Bernadette, l’employée, arrivée à la mort de ma femme dans la maison n’avait jusqu’alors jamais prononcé plus de cinq mots de rang et ce jour-là, elle était prise d’une logorrhée exceptionnelle. J’étais plus habitué à ses grimaces et à ses gestes saugrenus qu’à ses paroles. Elle crachotait ses mots et tout en zozotant elle persévérait dans ses efforts pour me faire comprendre son dessein. Elle devisait sur le bien-fondé de son idée. Le réduit qui jouxtait la cuisine pourrait devenir la chambre de la jeune femme qui bientôt la remplacerait devant les fourneaux.
– Mais vous ne m’avez pas présenté votre démission, vous voulez me quitter Bernadette ? Le mot « démission » la fit sursauter et son regard flou obliqua vers le fauteuil où j’avais pris place après le déjeuner.
– Monsieur, jubila-t-elle, voilà maintenant six ans que vous êtes veuf, six ans que j’ai pris la place de votre femme dans votre foyer, vous ne pouvez plus différer, il est temps d’officialiser notre relation et de me trouver une remplaçante aux fourneaux.
Ce fût à mon tour de frissonner devant la tricherie de cette femme, j’aurais souhaité disparaître sous mon fauteuil plutôt qu’écouter l’avenir que me faisait miroiter cette femme. Elle avait après la mort de sa cousine, qui était mon épouse, fait preuve de bienveillance discrète et avait su par ses compétences de cuisinière et de ménagère alléger mon fardeau. Mais elle aimait fureter dans les salons et dans les chambres à l’étage et je la soupçonnais de farfouiller dans des dossiers qui ne la regardaient pas. Lorsque je me retirais, le soir, dans mon bureau, elle m’épiait et avait entendu mes conversations téléphoniques avec le Docteur Marchal. Elle savait que je souffrais d’une malformation cardiaque et que je pouvais m’effondrer à tout moment. Je ne décolérais pas en comprenant que cette furie muette avait ourdi un plan qui comprenait et son remplacement et notre mariage. Pour ménager mon pauvre cœur, je n’avais rien rajouté ce soir-là, la laissant penser que je capitulais.

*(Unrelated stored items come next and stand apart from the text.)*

(** Where [last] is looked up in a job that is laid out. *)
Lemma locate_lastLink job st op :
  laid_out job st = true ->
  Fs.locate st op (lastLink job)
  = Ok (Path.elements (Root (function job)) ++ [RunDataDir; "builds"; "last"]).
Proof.
  intros Hl. pose proof (laid_out_parts _ _ Hl) as (HR & Hh & Hp & Hb & Hes).
  unfold lastLink.
  change [RunDataDir; "builds"; "last"] with ([RunDataDir; "builds"] ++ ["last"]).
  rewrite locate_Join; [|exact HR|now repeat constructor|reflexivity].
  rewrite app3, real_dirs_app in Hp. apply andb_true_iff in Hp as [Hp _].
  rewrite resolve_real_root;
    [|apply Forall_app; split; [exact Hes|now repeat constructor]|exact Hp].
  rewrite (real_dirs_directory _ _ Hp). now rewrite <- app_assoc.
Qed.

Lemma updateLastLink_run job st :
  laid_out job st = true ->
  exists st',
    updateLastLink job st = (Ok tt, st') /\
    Fs.Readlink st' (lastLink job) = Ok ("by-hash/" +:+ hash job) /\
    isLinkTo st' (lastLink job) (buildDir job) = true /\
    laid_out job st' = true /\
    own_link job st' = own_link job st.
Proof.
  intros Hl. pose proof (laid_out_parts _ _ Hl) as (HR & Hh & Hp & Hb & Hes).
  set (L := Path.elements (Root (function job)) ++ [RunDataDir; "builds"; "last"]).
  assert (L <> []) as HL by (subst L; intros E; apply app_eq_nil in E as [_ E]; discriminate E).
  assert (forall r, Path.elements (Root (function job)) ++ [RunDataDir; "builds"; "by-pid"]
                    <> L ++ r) as N1.
  { intros r E. subst L. rewrite <- app_assoc in E. apply app_inv_head in E. discriminate E. }
  assert (forall r, Path.elements (Root (function job))
                    ++ [RunDataDir; "builds"; "by-hash"; hash job] <> L ++ r) as N2.
  { intros r E. subst L. rewrite <- app_assoc in E. apply app_inv_head in E. discriminate E. }
  pose proof (laid_out_keep job st L Hl N1 N2) as Hl1.
  set (st1 := Fs.with_files st (Fs.keep (Fs.outside L) (Fs.files st))) in *.
  assert (snd (Fs.RemoveAll st (lastLink job)) = st1) as Hrm.
  { unfold Fs.RemoveAll. now rewrite locate_lastLink by exact Hl. }
  assert (Fs.lookup (Fs.files st1) L = None) as Hnone.
  { rewrite lookup_find by exact HL. subst st1. cbn [Fs.files Fs.with_files].
    apply find_keep_out. unfold Fs.outside.
    rewrite <- (app_nil_r L) at 2. now rewrite below_app. }
  set (link := Fs.created st1 (Fs.SymLink ("by-hash/" +:+ hash job)) 511).
  set (st2 := Fs.with_files st1 (Fs.put L link (Fs.files st1))).
  assert (laid_out job st2 = true) as Hl2.
  { apply laid_out_ext; [exact Hl1|]. now apply ext_put. }
  assert (Fs.lookup (Fs.files st2) L = Some link) as Hlink.
  { subst st2. cbn [Fs.files Fs.with_files]. now apply lookup_put_eq. }
  exists st2. split; [|split; [|split; [|split]]].
  - unfold updateLastLink. rewrite Hrm, Rel_last by assumption.
    unfold Fs.Symlink. rewrite locate_lastLink by exact Hl1. fold L. now rewrite Hnone.
  - unfold Fs.Readlink. rewrite locate_lastLink by exact Hl2. fold L.
    unfold Fs.entry_at. now rewrite Hlink.
  - unfold isLinkTo, Fs.EvalSymlinks. rewrite resolve_buildDir by exact Hl2.
    unfold lastLink. rewrite resolve_Join; [|exact HR|now repeat constructor].
    pose proof (laid_out_parts _ _ Hl2) as (_ & _ & Hp2 & Hb2 & _).
    rewrite app3. rewrite app4, real_dirs_app in Hb2. apply andb_true_iff in Hb2 as [HB Hb2].
    rewrite resolve_app_real;
      [|apply Forall_app; split; [exact Hes|now repeat constructor]|exact HB].
    cbn [app]. rewrite resolve_cons. cbn [String.eqb Ascii.eqb Bool.eqb orb]. cbv iota.
    rewrite <- app3. fold L. rewrite Hlink. cbn [Fs.kind_of link Fs.created].
    assert (Path.split ("by-hash/" +:+ hash job) = ["by-hash"; hash job]) as ->.
    { change ("by-hash/" +:+ hash job) with (Path.join ["by-hash"; hash job]).
      apply split_join; [discriminate|].
      repeat constructor. now apply plain_sepfree. }
    assert (Path.IsAbs ("by-hash/" +:+ hash job) = false) as -> by reflexivity.
    rewrite app_nil_r, resolve_real; [|now repeat constructor|exact Hb2].
    rewrite <- app4. now rewrite keq_refl.
  - exact Hl2.
  - unfold own_link. subst st2 st1. cbn [Fs.files Fs.with_files Fs.self].
    rewrite lookup_put_ne.
    + rewrite lookup_keep; [reflexivity|]. apply outside_true. intros r E. subst L.
      rewrite <- app_assoc in E. apply app_inv_head in E. discriminate E.
    + subst L. intros E. apply app_inv_head in E. discriminate E.
Qed.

Quelques jours plus tard, j’entendis la petite berline de Bernadette freiner sur le gravier de la cour mais au lieu de passer par la porte de service, elle entra par la porte principale et me héla.  Elle ne m’avait pas adressé la parole depuis qu’elle m’avait soumis ses projets et, ce soir, elle était accompagnée.

Roselyne était une jeune femme dynamique et enthousiaste qui proposait de suppléer Bernadette à la cuisine. Sa bonne humeur, qui faisait clignoter ses yeux, était contagieuse. Elle oscillait d’un pied sur l’autre faisant bruisser le cuir de ses bottines. Bernadette trépignait, son regard passant de l’un à l’autre comme si elle louchait, pendant que nous faisions connaissance. Je nageais dans le bien-être et me concentrais sur les réponses de Roselyne tout en ignorant le sourire ironique et le bruit des doigts de Bernadette qui pianotaient sur le bois du vaisselier.

Sa nervosité culmina encore lorsqu’elle m’entendit proposer à Roselyne de s’installer dans la grande chambre du rez-de-chaussée, elle y serait plus à son aise que dans le réduit exigu et incommode. Bernadette chancelait dans ses certitudes et les protestations la démangeaient. Elle n’osait me contredire mais je sentais la contrariété jaillir de tout son être. Elle clopinait derrière nous lorsque nous descendîmes dans le parc pour admirer les seringats et les magnolias, les insectes pullulaient sur les fleurs migrant d’un bosquet à l’autre. Bernadette éternua deux fois et prétexta l’allergie au pollen pour faire demi-tour. Nous l’entendions vociférer et haleter lorsqu’elle reprit la direction de la maison.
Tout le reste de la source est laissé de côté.